(** * mumble-migrator: the migration engine (commands/default.ts)

    A shallow embedding of the command that copies the thirteen Murmur
    tables from a MySQL database into a SQLite file, and the properties
    of its orchestration, validation and per-table transfer.

    The two database engines, the TypeORM driver and the logger are not
    part of the program.  They are modelled by a [World]: what each
    engine stores and answers, which connections are open, and the
    sequence of observable events (log lines, statements handed to a
    connection, connection closes). *)

From stdpp Require Import gmap strings list fin_maps.

Set Default Proof Using "Type".

(** ** JavaScript values, objects and the two ramda helpers *)

(** A column value as the drivers hand it over: null, a number, a string,
    a buffer, or the Date the source driver makes of a TIMESTAMP or
    DATETIME column (slog.msgtime, users.last_active, bans.start), kept as
    its milliseconds since the epoch. *)
Inductive Scalar :=
| SNull
| SInt (z : Z)
| SStr (s : string)
| SBlob (bytes : string)
| SDate (ms : Z).

#[global] Instance Scalar_eq_dec : EqDecision Scalar.
Proof. solve_decision. Defined.

(** The result of a property access: [None] is JavaScript's [undefined]. *)
Abbreviation JsVal := (option Scalar).

(** A plain object: properties in insertion order. *)
Abbreviation Row := (list (string * Scalar)).

(** [row.k] *)
Fixpoint get_prop (row : Row) (k : string) : JsVal :=
  match row with
  | [] => None
  | (k', v) :: rest => if decide (k' = k) then Some v else get_prop rest k
  end.

(** ramda [values(obj)] followed by [[0]]. *)
Definition first_value (row : Row) : JsVal := head (row.*2).

(** ramda [pick(names, obj)]: the listed properties that [obj] has, in the
    order of [names]. *)
Fixpoint pick (names : list string) (obj : Row) : Row :=
  match names with
  | [] => []
  | n :: rest =>
      match get_prop obj n with
      | Some v => (n, v) :: pick rest obj
      | None => pick rest obj
      end
  end.

(** ramda [without(xs, list)]: [list] minus the elements found in [xs]. *)
Definition without {A} `{EqDecision A} (xs : list A) (l : list A) : list A :=
  filter (λ e, e ∉ xs) l.

(** [{...obj, k: v}] *)
Fixpoint obj_set (obj : Row) (k : string) (v : Scalar) : Row :=
  match obj with
  | [] => [(k, v)]
  | (k', v') :: rest =>
      if decide (k' = k) then (k, v) :: rest else (k', v') :: obj_set rest k v
  end.

(** ** Statements, errors, events *)

Inductive ConnName := Mysql | Sqlite.

#[global] Instance ConnName_eq_dec : EqDecision ConnName.
Proof. solve_decision. Defined.

(** The five statement shapes the program sends. *)
Inductive Sql :=
| ShowTables
| SelectSqliteMaster
| SelectAll (table : string)
| DeleteFrom (table : string)
| InsertInto (table : string) (cols : list string).

#[global] Instance Sql_eq_dec : EqDecision Sql.
Proof. solve_decision. Defined.

(** The statement text of the source. *)
Definition sql_text (q : Sql) : string :=
  match q with
  | ShowTables => "show tables"
  | SelectSqliteMaster => "select name from sqlite_master where type = 'table'"
  | SelectAll t => "select * from " +:+ t
  | DeleteFrom t => "delete from " +:+ t
  | InsertInto t cols =>
      "insert into " +:+ t +:+ "(" +:+ String.concat ", " cols +:+ ") values("
        +:+ String.concat ", " (map (λ _, "?") cols) +:+ ")"
  end.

◆ ◆ ◆ ◆

WHAT IS BEING ASKED :: Word for word, restate the material above.

OUTPUT FOR THIS TASK ::
(** * mumble-migrator: the migration engine (commands/default.ts)

    A shallow embedding of the command that copies the thirteen Murmur
    tables from a MySQL database into a SQLite file, and the properties
    of its orchestration, validation and per-table transfer.

    The two database engines, the TypeORM driver and the logger are not
    part of the program.  They are modelled by a [World]: what each
    engine stores and answers, which connections are open, and the
    sequence of observable events (log lines, statements handed to a
    connection, connection closes). *)

From stdpp Require Import gmap strings list fin_maps.

Set Default Proof Using "Type".

(** ** JavaScript values, objects and the two ramda helpers *)

(** A column value as the drivers hand it over: null, a number, a string,
    a buffer, or the Date the source driver makes of a TIMESTAMP or
    DATETIME column (slog.msgtime, users.last_active, bans.start), kept as
    its milliseconds since the epoch. *)
Inductive Scalar :=
| SNull
| SInt (z : Z)
| SStr (s : string)
| SBlob (bytes : string)
| SDate (ms : Z).

#[global] Instance Scalar_eq_dec : EqDecision Scalar.
Proof. solve_decision. Defined.

(** The result of a property access: [None] is JavaScript's [undefined]. *)
Abbreviation JsVal := (option Scalar).

(** A plain object: properties in insertion order. *)
Abbreviation Row := (list (string * Scalar)).

(** [row.k] *)
Fixpoint get_prop (row : Row) (k : string) : JsVal :=
  match row with
  | [] => None
  | (k', v) :: rest => if decide (k' = k) then Some v else get_prop rest k
  end.

(** ramda [values(obj)] followed by [[0]]. *)
Definition first_value (row : Row) : JsVal := head (row.*2).

(** ramda [pick(names, obj)]: the listed properties that [obj] has, in the
    order of [names]. *)
Fixpoint pick (names : list string) (obj : Row) : Row :=
  match names with
  | [] => []
  | n :: rest =>
      match get_prop obj n with
      | Some v => (n, v) :: pick rest obj
      | None => pick rest obj
      end
  end.

(** ramda [without(xs, list)]: [list] minus the elements found in [xs]. *)
Definition without {A} `{EqDecision A} (xs : list A) (l : list A) : list A :=
  filter (λ e, e ∉ xs) l.

(** [{...obj, k: v}] *)
Fixpoint obj_set (obj : Row) (k : string) (v : Scalar) : Row :=
  match obj with
  | [] => [(k, v)]
  | (k', v') :: rest =>
      if decide (k' = k) then (k, v) :: rest else (k', v') :: obj_set rest k v
  end.

(** ** Statements, errors, events *)

Inductive ConnName := Mysql | Sqlite.

#[global] Instance ConnName_eq_dec : EqDecision ConnName.
Proof. solve_decision. Defined.

(** The five statement shapes the program sends. *)
Inductive Sql :=
| ShowTables
| SelectSqliteMaster
| SelectAll (table : string)
| DeleteFrom (table : string)
| InsertInto (table : string) (cols : list string).

#[global] Instance Sql_eq_dec : EqDecision Sql.
Proof. solve_decision. Defined.

(** The statement text of the source. *)
Definition sql_text (q : Sql) : string :=
  match q with
  | ShowTables => "show tables"
  | SelectSqliteMaster => "select name from sqlite_master where type = 'table'"
  | SelectAll t => "select * from " +:+ t
  | DeleteFrom t => "delete from " +:+ t
  | InsertInto t cols =>
      "insert into " +:+ t +:+ "(" +:+ String.concat ", " cols +:+ ") values("
        +:+ String.concat ", " (map (λ _, "?") cols) +:+ ")"
  end.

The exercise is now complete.